— Records shown —
(* ===== verification/JsonFsm.v ===== *)
(** * The JSON constrainer

    Models [src/compute/json_constrain.h] and [json_constrain.cu]: the character
    automaton behind JSON mode, the category mask with its forced closing, the
    per-token allow list, and the preamble gate ([preamble_gate.h]) in front of
    it; token categories are those of [constrain_common.h].  [state_stack_] is
    kept with its back first. *)

From Corelib Require Import ssreflect_rw.
From stdpp Require Import prelude list.
From S2P Require Import Prelude StreamPipeline.
Open Scope Z_scope.

Module JsonState.
Inductive t : Type :=
  | START | OBJECT_START | OBJECT_KEY | AFTER_KEY | AFTER_COLON | AFTER_VALUE | ARRAY_START
  | ARRAY_AFTER_VALUE | ARRAY_NEED_VALUE | OBJECT_NEED_KEY | IN_STRING | IN_STRING_ESCAPE | IN_NUMBER
  | IN_LITERAL | DONE.

#[global] Instance eq_dec : EqDecision t.
Proof. solve_decision. Defined.
End JsonState.

Notation JsonState := JsonState.t.
Import JsonState.

(** The characters the automaton names. *)
Definition ch_quote : Z := 34.
Definition ch_plus : Z := 43.
Definition ch_comma : Z := 44.
Definition ch_minus : Z := 45.
Definition ch_dot : Z := 46.
Definition ch_colon : Z := 58.
Definition ch_E : Z := 69.
Definition ch_lbracket : Z := 91.
Definition ch_backslash : Z := 92.
Definition ch_rbracket : Z := 93.
Definition ch_e : Z := 101.
Definition ch_f : Z := 102.
Definition ch_n : Z := 110.
Definition ch_t : Z := 116.
Definition ch_lbrace : Z := 123.
Definition ch_rbrace : Z := 125.

Definition is_ws (c : Z) : bool := (c =? 32) || (c =? 9) || (c =? 10) || (c =? 13).
Definition is_digit (c : Z) : bool := (48 <=? c) && (c <=? 57).

Record JsonFsm := mkFsm {
  current_state : JsonState;
  state_stack : list JsonState;
  ws_run : Z;
  num_seen_frac : bool;
  num_seen_exp : bool;
  num_exp_sign_ok : bool;
  num_need_digit : bool;
  partial_literal : bytes;
  target_literal : bytes
}.

Definition with_state (f : JsonFsm) (s : JsonState) (k : list JsonState) : JsonFsm :=
  mkFsm s k (ws_run f) (num_seen_frac f) (num_seen_exp f) (num_exp_sign_ok f) (num_need_digit f)
    (partial_literal f) (target_literal f).

Definition with_ws (f : JsonFsm) (n : Z) : JsonFsm :=
  mkFsm (current_state f) (state_stack f) n (num_seen_frac f) (num_seen_exp f) (num_exp_sign_ok f)
    (num_need_digit f) (partial_literal f) (target_literal f).

Definition with_number (f : JsonFsm) (frac exp sign digit : bool) : JsonFsm :=
  mkFsm (current_state f) (state_stack f) (ws_run f) frac exp sign digit (partial_literal f) (target_literal f).

Definition with_literal (f : JsonFsm) (partial target : bytes) : JsonFsm :=
  mkFsm (current_state f) (state_stack f) (ws_run f) (num_seen_frac f) (num_seen_exp f) (num_exp_sign_ok f)
    (num_need_digit f) partial target.

Definition enter_number (f : JsonFsm) (c : Z) : JsonFsm := with_number f false false false (c =? ch_minus).

(** [current_state_ = stack.empty() ? DONE : stack.back()], then the pop. *)
Definition pop_state (f : JsonFsm) : JsonFsm :=
  match state_stack f with
  | [] => with_state f DONE []
  | s :: k => with_state f s k
  end.

Definition push_state (f : JsonFsm) (continuation next : JsonState) : JsonFsm :=
  with_state f next (continuation :: state_stack f).

Definition goto (f : JsonFsm) (s : JsonState) : JsonFsm := with_state f s (state_stack f).

Definition lit_true : bytes := [116; 114; 117; 101].
Definition lit_false : bytes := [102; 97; 108; 115; 101].
Definition lit_null : bytes := [110; 117; 108; 108].

(** The first character of a value, after which the automaton continues in
    [continuation]; [None] where the character starts no value. *)
Definition enter_value (f : JsonFsm) (continuation : JsonState) (c : Z) : option JsonFsm :=
  if c =? ch_quote then Some (push_state f continuation IN_STRING)
  else if c =? ch_lbrace then Some (push_state f continuation OBJECT_START)
  else if c =? ch_lbracket then Some (push_state f continuation ARRAY_START)
  else if c =? ch_t then Some (push_state (with_literal f [ch_t] lit_true) continuation IN_LITERAL)
  else if c =? ch_f then Some (push_state (with_literal f [ch_f] lit_false) continuation IN_LITERAL)
  else if c =? ch_n then Some (push_state (with_literal f [ch_n] lit_null) continuation IN_LITERAL)
  else if is_digit c || (c =? ch_minus) then Some (enter_number (push_state f continuation IN_NUMBER) c)
  else None.

(** One more character of a number; [None] where it is not part of it. *)
Definition number_char (f : JsonFsm) (c : Z) : option JsonFsm :=
  if is_digit c then Some (with_number f (num_seen_frac f) (num_seen_exp f) false false)
  else if c =? ch_dot then
    if negb (num_seen_frac f) && negb (num_seen_exp f) && negb (num_need_digit f)
    then Some (with_number f true (num_seen_exp f) (num_exp_sign_ok f) true) else None
  else if (c =? ch_e) || (c =? ch_E) then
    if negb (num_seen_exp f) && negb (num_need_digit f)
    then Some (with_number f (num_seen_frac f) true true true) else None
  else if (c =? ch_plus) || (c =? ch_minus) then
    if num_exp_sign_ok f then Some (with_number f (num_seen_frac f) (num_seen_exp f) false true) else None
  else None.

(** The [switch] of [advance_char] for the states that consume the character
    themselves: the automaton afterwards and whether it was legal. *)
Definition advance_here (f : JsonFsm) (c : Z) : JsonFsm * bool :=
  let or_reject (o : option JsonFsm) := match o with Some f' => (f', true) | None => (f, false) end in
  match current_state f with
  | START =>
      if c =? ch_lbrace then (goto f OBJECT_START, true)
      else if c =? ch_lbracket then (goto f ARRAY_START, true)
      else (f, false)
  | OBJECT_START | OBJECT_NEED_KEY =>
      if c =? ch_quote then (push_state f AFTER_KEY IN_STRING, true)
      else if c =? ch_rbrace then
        if decide (current_state f = OBJECT_NEED_KEY) then (f, false) else (pop_state f, true)
      else (f, false)
  | AFTER_KEY => if c =? ch_colon then (goto f AFTER_COLON, true) else (f, false)
  | AFTER_COLON => or_reject (enter_value f AFTER_VALUE c)
  | AFTER_VALUE =>
      if c =? ch_comma then (goto f OBJECT_NEED_KEY, true)
      else if c =? ch_rbrace then (pop_state f, true)
      else (f, false)
  | ARRAY_START | ARRAY_NEED_VALUE =>
      if c =? ch_rbracket then
        if decide (current_state f = ARRAY_NEED_VALUE) then (f, false) else (pop_state f, true)
      else or_reject (enter_value f ARRAY_AFTER_VALUE c)
  | ARRAY_AFTER_VALUE =>
      if c =? ch_comma then (goto f ARRAY_NEED_VALUE, true)
      else if c =? ch_rbracket then (pop_state f, true)
      else (f, false)
  | IN_STRING =>
      if c =? ch_backslash then (goto f IN_STRING_ESCAPE, true)
      else if c =? ch_quote then (pop_state f, true)
      else if c <? 32 then (f, false)
      else (f, true)
  | IN_STRING_ESCAPE => if c <? 32 then (f, false) else (goto f IN_STRING, true)
  | IN_LITERAL =>
      if Nat.leb (length (target_literal f)) (length (partial_literal f))
         || negb (bool_decide (target_literal f !! length (partial_literal f) = Some c))
      then (f, false)
      else
        let f' := with_literal f (partial_literal f ++ [c]) (target_literal f) in
        if Nat.leb (length (target_literal f)) (length (partial_literal f')) then (pop_state f', true) else (f', true)
  | DONE => (f, false)
  | IN_NUMBER | OBJECT_KEY => (f, true)
  end.

(** [advance_char].  A character that ends a number is read again in the
    enclosing state; each time the stack is one shorter. *)
Fixpoint advance_fuel (fuel : nat) (f : JsonFsm) (c : Z) : JsonFsm * bool :=
  if bool_decide (current_state f = IN_NUMBER) && is_ws c && num_need_digit f then (f, false)
  else
    let f := if bool_decide (current_state f = IN_NUMBER) && is_ws c then pop_state f else f in
    if negb (bool_decide (current_state f = IN_STRING)) && negb (bool_decide (current_state f = IN_STRING_ESCAPE))
       && is_ws c
    then (with_ws f (ws_run f + 1), true)
    else
      let f := with_ws f 0 in
      if decide (current_state f = IN_NUMBER) then
        match number_char f c with
        | Some f' => (f', true)
        | None =>
            if num_need_digit f then (f, false)
            else match fuel with
                 | O => (f, false)
                 | S fuel => advance_fuel fuel (pop_state f) c
                 end
        end
      else advance_here f c.

Definition advance_char (f : JsonFsm) (c : Z) : JsonFsm * bool := advance_fuel (S (length (state_stack f))) f c.

(** The automaton after [reset]. *)
Definition init_fsm : JsonFsm := with_number (enter_number (mkFsm START [] 0 false false false false [] []) 48) false false false false.

(** The loop of [sim_token_valid]: [None] at the first illegal character. *)
Fixpoint strict_run (f : JsonFsm) (text : bytes) : option JsonFsm :=
  match text with
  | [] => Some f
  | c :: rest => match advance_char f c with (f', true) => strict_run f' rest | (_, false) => None end
  end.

(** [sim_token_valid], which restores every field it changed. *)
Definition sim_token_valid (f : JsonFsm) (text : bytes) : bool :=
  match strict_run f text with Some _ => true | None => false end.

(** [advance_text] and the loop of [update]: characters are read whether legal or not. *)
Definition advance_text (f : JsonFsm) (text : bytes) : JsonFsm := foldl (fun f c => (advance_char f c).1) f text.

— Aim of the exercise —
Copy word for word the stretch of entries above from the line that has "Definition lit_false : bytes" through the line that has "(** The [switch]", both ends included, and nothing outside it.

— Task output —
Definition lit_false : bytes := [102; 97; 108; 115; 101].
Definition lit_null : bytes := [110; 117; 108; 108].

(** The first character of a value, after which the automaton continues in
    [continuation]; [None] where the character starts no value. *)
Definition enter_value (f : JsonFsm) (continuation : JsonState) (c : Z) : option JsonFsm :=
  if c =? ch_quote then Some (push_state f continuation IN_STRING)
  else if c =? ch_lbrace then Some (push_state f continuation OBJECT_START)
  else if c =? ch_lbracket then Some (push_state f continuation ARRAY_START)
  else if c =? ch_t then Some (push_state (with_literal f [ch_t] lit_true) continuation IN_LITERAL)
  else if c =? ch_f then Some (push_state (with_literal f [ch_f] lit_false) continuation IN_LITERAL)
  else if c =? ch_n then Some (push_state (with_literal f [ch_n] lit_null) continuation IN_LITERAL)
  else if is_digit c || (c =? ch_minus) then Some (enter_number (push_state f continuation IN_NUMBER) c)
  else None.

(** One more character of a number; [None] where it is not part of it. *)
Definition number_char (f : JsonFsm) (c : Z) : option JsonFsm :=
  if is_digit c then Some (with_number f (num_seen_frac f) (num_seen_exp f) false false)
  else if c =? ch_dot then
    if negb (num_seen_frac f) && negb (num_seen_exp f) && negb (num_need_digit f)
    then Some (with_number f true (num_seen_exp f) (num_exp_sign_ok f) true) else None
  else if (c =? ch_e) || (c =? ch_E) then
    if negb (num_seen_exp f) && negb (num_need_digit f)
    then Some (with_number f (num_seen_frac f) true true true) else None
  else if (c =? ch_plus) || (c =? ch_minus) then
    if num_exp_sign_ok f then Some (with_number f (num_seen_frac f) (num_seen_exp f) false true) else None
  else None.

(** The [switch] of [advance_char] for the states that consume the character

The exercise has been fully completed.